Annotated genome of Nucella lapillus (Atlantic dog whelk) collected from Nahant, MA in May 2024

Website: https://www.bco-dmo.org/dataset/991343
Data Type: experimental
Version: 1
Version Date: 2026-03-23

Project
» Local adaptation and the evolution of plasticity under predator invasion and warming seas: consequences for individuals, populations and communities (evolution of plasticity)
ContributorsAffiliationRole
Trussell, Geoffrey C.Northeastern UniversityPrincipal Investigator
Vollmer, Steven V.Northeastern UniversityScientist
Ford, MeghanNortheastern UniversityStudent
Gerlach, Dana StuartWoods Hole Oceanographic Institution (WHOI BCO-DMO)BCO-DMO Data Manager

Abstract
Nucella lapillus has been a focal organism of ecological and evolutionary studies on rocky shores for decades. As a direct developer, this species has limited dispersal but its broad geographic range makes it ideal for studies of population structure, isolation by distance, and selection across different environmental gradients. A fully annotated genome was generated using Oxford Nanopore sequencing at ~37x coverage, resulting in a genome assembly of 2.32 Gbp. Genomic resources for mollusks are relatively limited compared to other phyla and this new genome will enhance our understanding of genomic variation in mollusks and studies seeking to link genomic variation with organismal performance and community-level processes under various dimensions of environmental change.


Coverage

Location: Laboratory extraction of whelk specimen from Nahant, MA (42.419732, −70.902171)
Spatial Extent: Lat:42.419732 Lon:-70.902171
Temporal Extent: 2024-05 - 2024-05

Dataset Description

Nucella lapillus is an important player in rocky shore food chains and has been a focal organism of ecological and evolutionary studies for decades. Despite poor dispersal, they have a broad geographic range, which makes them an ideal species to examine isolation by distance and selection across environmental gradients.  A fully annotated genome of N. lapillus generated with Oxford Nanopore Technology (ONT) sequencing at ∼37× coverage was described in detail in the following publication:

Ford, M. R., Vollmer, S. V., & Trussell, G. C. (2025). Annotated genome of the Atlantic dog whelk, Nucella lapillus. G3: Genes, Genomes, Genetics, 15(10). https://doi.org/10.1093/g3journal/jkaf182

This dataset provides information on the study and includes links to the genetic dataset at the National Center for Biotechnology Information (NCBI) BioProject PRJNA1238877.


Methods & Sampling

Sample collection and DNA extraction
An adult Nucella lapillus individual was collected in May 2024 from Nahant, MA (42.419732, −70.902171). The foot tissue was used for DNA extraction and isolation. 

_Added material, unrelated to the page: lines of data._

Lemma existsb_eqb_in id l : existsb (String.eqb id) l = true <-> In id l.
Proof.
  rewrite List.existsb_exists. split.
  - intros (x & Hx & E). apply String.eqb_eq in E. by subst.
  - intros H. exists id. by rewrite String.eqb_refl.
Qed.
Lemma answered_spec pending : forall rest matched j,
  answered_in_window pending matched j rest
  = (matched ∪ (pending ∩ list_to_set (result_ids (window rest))), j + List.length (window rest))%nat.
Proof.
  induction rest as [|e r IH]; intros matched j; cbn.
  - f_equal; [set_solver|lia].
  - destruct (ends_tool_window (se_entry_type e)) eqn:B.
    + replace (is_tool e) with false; cbn.
      * f_equal; [set_solver|lia].
      * symmetry. apply not_true_is_false. intros Ht. apply tool_no_boundary in Ht. congruence.
    + rewrite IH. unfold result_ids. cbn. destruct (is_tool e); cbn.
      * f_equal; [|lia]. case_bool_decide; set_solver.
      * f_equal. lia.
Qed.

Lemma placeholders_fills e rest : is_assistant e = true ->
  placeholders_for e (pending_ids e ∖ (∅ ∪ (pending_ids e ∩ list_to_set (result_ids (window rest)))))
  = fills e rest.
Proof.
  intros He. unfold fills, placeholders_for, unanswered. rewrite He. f_equal. apply filter_ext_In.
  intros tc Htc. assert (Hp : tc_id tc ∈ pending_ids e).
  { unfold pending_ids. apply elem_of_list_to_set, list_elem_of_In, in_map_iff. eauto. }
  case_bool_decide as D; symmetry.
  - rewrite negb_true_iff. apply not_true_is_false. rewrite existsb_eqb_in, <- list_elem_of_In.
    apply elem_of_difference in D as [_ D]. intros H. apply D. set_solver.
  - rewrite negb_false_iff, existsb_eqb_in, <- list_elem_of_In.
    destruct (decide (tc_id tc ∈ result_ids (window rest))) as [|N]; [done|]. destruct D. set_solver.
Qed.
Lemma fills_nil_iff e rest : is_assistant e = true ->
  pending_ids e ∖ (∅ ∪ (pending_ids e ∩ list_to_set (result_ids (window rest)))) = ∅ <-> fills e rest = [].
Proof.
  intros He. rewrite <- placeholders_fills by done. unfold placeholders_for. split.
  - intros ->. rewrite (proj2 (filter_nil_iff _ _)); [done|]. intros tc _. by case_bool_decide.
  - intros H. apply map_eq_nil in H. apply set_eq. intros id. split; [|set_solver].
    intros Hd. exfalso. assert (Hp : id ∈ pending_ids e) by set_solver.
    unfold pending_ids in Hp. apply elem_of_list_to_set, list_elem_of_In, in_map_iff in Hp as (tc & <- & Htc).
    rewrite filter_nil_iff in H. specialize (H tc Htc). by case_bool_decide.
Qed.
Lemma fills_no_calls e rest : se_tool_calls e = [] -> fills e rest = [].
Proof. unfold fills, unanswered. intros ->. by destruct (is_assistant e). Qed.

Lemma gaps_free : forall m i l, existsb boundary m = false ->
  gaps i (m ++ l) = gaps (i + List.length m) l.
Proof.
  induction m as [|e m IH]; intros i l; cbn; [by rewrite Nat.add_0_r|].
  rewrite orb_false_iff. intros [B H]. unfold fills.
  destruct (is_assistant e) eqn:A; [apply assistant_boundary in A; congruence|].
  rewrite IH by done. f_equal. lia.
Qed.
Lemma window_split l : exists rest, l = window l ++ rest /\ existsb boundary (window l) = false.
Proof.
  induction l as [|e l (rest & E & B)]; [by exists []|]. cbn.
  destruct (ends_tool_window (se_entry_type e)) eqn:Be; [by exists (e :: l)|].
  exists rest. cbn. rewrite Be. split; [by f_equal|done].
Qed.
Lemma missing_gaps entries : forall fuel i, (List.length entries - i <= fuel)%nat ->
  missing_results fuel i entries = gaps i (drop i entries).
Proof.
  induction fuel as [|fuel IH]; intros i Hf; cbn.
  - rewrite drop_ge by lia. done.
  - destruct (entries !! i) as [e|] eqn:E.
    2:{ apply lookup_ge_None in E. by rewrite drop_ge. }
    pose proof (lookup_lt_Some _ _ _ E) as Hi.
    rewrite (drop_S _ _ _ E). cbn.
    destruct (is_assistant e) eqn:A; cbn.
    2:{ unfold fills. rewrite A. apply IH. lia. }
    destruct (se_tool_calls e) as [|tc calls] eqn:C.
    { rewrite fills_no_calls by done. apply IH. lia. }
    rewrite <- C. clear C tc calls. cbn [is_empty]. rewrite answered_spec.
    destruct (window_split (drop (S i) entries)) as (rest & Er & Bw).
    assert (Hjump : gaps (S i) (drop (S i) entries)
                    = missing_results fuel (S i + List.length (window (drop (S i) entries))) entries).
    { rewrite IH by lia. rewrite Er at 1. rewrite gaps_free by done. f_equal.
      rewrite <- drop_drop. rewrite Er at 2. by rewrite drop_app_length. }
    destruct (se_tool_calls e) as [|tc calls] eqn:C.
    { cbn. rewrite fills_no_calls by done. apply IH. lia. }
    cbn [is_empty]. case_bool_decide as D.
    + apply fills_nil_iff in D; [|done]. rewrite D. apply IH. lia.
    + rewrite placeholders_fills by done. rewrite <- Hjump.
      destruct (fills e (drop (S i) entries)) eqn:F; [|done]. destruct D. by apply fills_nil_iff.
Qed.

High molecular weight (HMW) DNA was extracted from the foot via the CTAB method (1.4 M NaCl and 2% CTAB), followed by three chloroform reactions. The complete extraction protocol is available on the project GitHub repository (https://github.com/meghanclownfish/Nucella-lapillus-genome/tree/main/1_extraction). The HMW DNA was precipitated in ethanol (EtOH) and resuspended in Tris-EDTA buffer. The sample was further purified using a Genomic DNA Clean and Concentrator kit (gDCC-10, ZYMO Research, Irvine, CA, USA) per manufacturer’s instructions. Sample quality and concentration were assessed by running 2 μL of the sample on NanoDrop (Thermo Fisher Scientific, Singapore). A sample was deemed ready for sequencing if the 260/280 ratio was ∼1.9 and the 260/230 ratio fell between 2.0 and 2.2, following Sun et al. 2020.

Library prep and sequencing
N. lapillus long reads were sequenced using ONT platforms and libraries were prepared with the ONT Ligation sequencing kit (SQK-LSK114, ONT, Oxford, UK) and NEBNext Companion Module (E7180S NEB). Standard manufacturer's protocol was implemented with a few exceptions (see Ford et al., 2025 for details). Sequencing was done on a PromethION. Six flow cells in total were used to generate 103,553,219,099 bp raw data. PromethION flow cells (FLO-PRO114M) were primed and loaded per the standard manufacturer's protocol. To increase the yield of each flow cell, runs were paused and flushed using the EXP-WSH004 (ONT) kit and reloaded. High quality base calling was performed with Dorado 0.7.1 (ONT).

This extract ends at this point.